YOUR GOAL: The records below are to be transcribed exactly as they appear.

[Collected data]
(** The recursive listing.  Whatever calls of the API fail, the
    version of [getAllFoldersForAccount] that recurses over the API
    lists folders below the root in document order, each one readable,
    and never one that the account does not have; a failure loses the
    folder concerned or the folders below it, not the others.  When no
    call fails it lists every folder below the root, and the version
    with the explicit stack lists the same folders. *)
Theorem recursion_lists_in_document_order root folders :
  getAllFoldersForAccount get_throws getSubFolders_throws (Some root) = Some folders →
  folders `sublist_of` descendants root ∧
  Forall (λ f, get_throws (folder_id f) = false) folders ∧
  ((∀ i, get_throws i = false) → (∀ i, getSubFolders_throws i = false) →
   folder_id root ≠ "" →
   folders = descendants root ∧
   getAllFoldersForAccount_stack (Some root) ≡ₚ folders).
Proof.
  unfold getAllFoldersForAccount.
  destruct (String.eqb (folder_id root) "") eqn:Hid; simpl.
  { intros [= <-]. split_and!; [apply sublist_nil_l | constructor |].
    intros _ _ Hne. by apply String.eqb_eq in Hid. }
  destruct (getSubFolders_throws (folder_id root)) eqn:Hroot; [done|].
  intros [= <-]. rewrite descendants_unfold.
  assert (∀ subs,
            flat_map traverse subs `sublist_of`
              flat_map (λ sub, sub :: descendants sub) subs ∧
            Forall (λ f, get_throws (folder_id f) = false) (flat_map traverse subs))
    as Hsubs.
  { induction subs as [|g r [IHr IHr']]; simpl; [by split|].
    destruct (traverse_sublist g) as [Hg Hg'].
    split; [by apply (sublist_app (traverse g) (g :: descendants g)) | by apply Forall_app]. }
  destruct (Hsubs (subFolders root)) as [Hsub Hall].
  split_and!; [done..|].
  intros Hg Hs Hne.
  assert (∀ folder, traverse folder = folder :: descendants folder) as Hfull.
  { intros folder.
    induction folder as [i n p t u subs IH] using MailFolder_nested_ind.
    rewrite traverse_unfold, descendants_unfold. simpl. rewrite Hg, Hs. f_equal.
    induction IH as [|g r Hgr _ IHr]; simpl; [done|]. by rewrite Hgr, IHr. }
  assert (∀ subs, flat_map traverse subs =
                  flat_map (λ sub, sub :: descendants sub) subs) as Heq.
  { induction subs as [|g r IHr]; simpl; [done|]. by rewrite Hfull, IHr. }
  split; [done|]. rewrite Heq, <- descendants_unfold.
  unfold getAllFoldersForAccount_stack. rewrite Hid. simpl.
  rewrite explore_perm. simpl. by rewrite app_nil_r.
Qed.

WORKED SOLUTION:
(** The recursive listing.  Whatever calls of the API fail, the
    version of [getAllFoldersForAccount] that recurses over the API
    lists folders below the root in document order, each one readable,
    and never one that the account does not have; a failure loses the
    folder concerned or the folders below it, not the others.  When no
    call fails it lists every folder below the root, and the version
    with the explicit stack lists the same folders. *)
Theorem recursion_lists_in_document_order root folders :
  getAllFoldersForAccount get_throws getSubFolders_throws (Some root) = Some folders →
  folders `sublist_of` descendants root ∧
  Forall (λ f, get_throws (folder_id f) = false) folders ∧
  ((∀ i, get_throws i = false) → (∀ i, getSubFolders_throws i = false) →
   folder_id root ≠ "" →
   folders = descendants root ∧
   getAllFoldersForAccount_stack (Some root) ≡ₚ folders).
Proof.
  unfold getAllFoldersForAccount.
  destruct (String.eqb (folder_id root) "") eqn:Hid; simpl.
  { intros [= <-]. split_and!; [apply sublist_nil_l | constructor |].
    intros _ _ Hne. by apply String.eqb_eq in Hid. }
  destruct (getSubFolders_throws (folder_id root)) eqn:Hroot; [done|].
  intros [= <-]. rewrite descendants_unfold.
  assert (∀ subs,
            flat_map traverse subs `sublist_of`
              flat_map (λ sub, sub :: descendants sub) subs ∧
            Forall (λ f, get_throws (folder_id f) = false) (flat_map traverse subs))
    as Hsubs.
  { induction subs as [|g r [IHr IHr']]; simpl; [by split|].
    destruct (traverse_sublist g) as [Hg Hg'].
    split; [by apply (sublist_app (traverse g) (g :: descendants g)) | by apply Forall_app]. }
  destruct (Hsubs (subFolders root)) as [Hsub Hall].
  split_and!; [done..|].
  intros Hg Hs Hne.
  assert (∀ folder, traverse folder = folder :: descendants folder) as Hfull.
  { intros folder.
    induction folder as [i n p t u subs IH] using MailFolder_nested_ind.
    rewrite traverse_unfold, descendants_unfold. simpl. rewrite Hg, Hs. f_equal.
    induction IH as [|g r Hgr _ IHr]; simpl; [done|]. by rewrite Hgr, IHr. }
  assert (∀ subs, flat_map traverse subs =
                  flat_map (λ sub, sub :: descendants sub) subs) as Heq.
  { induction subs as [|g r IHr]; simpl; [done|]. by rewrite Hfull, IHr. }
  split; [done|]. rewrite Heq, <- descendants_unfold.
  unfold getAllFoldersForAccount_stack. rewrite Hid. simpl.
  rewrite explore_perm. simpl. by rewrite app_nil_r.
Qed.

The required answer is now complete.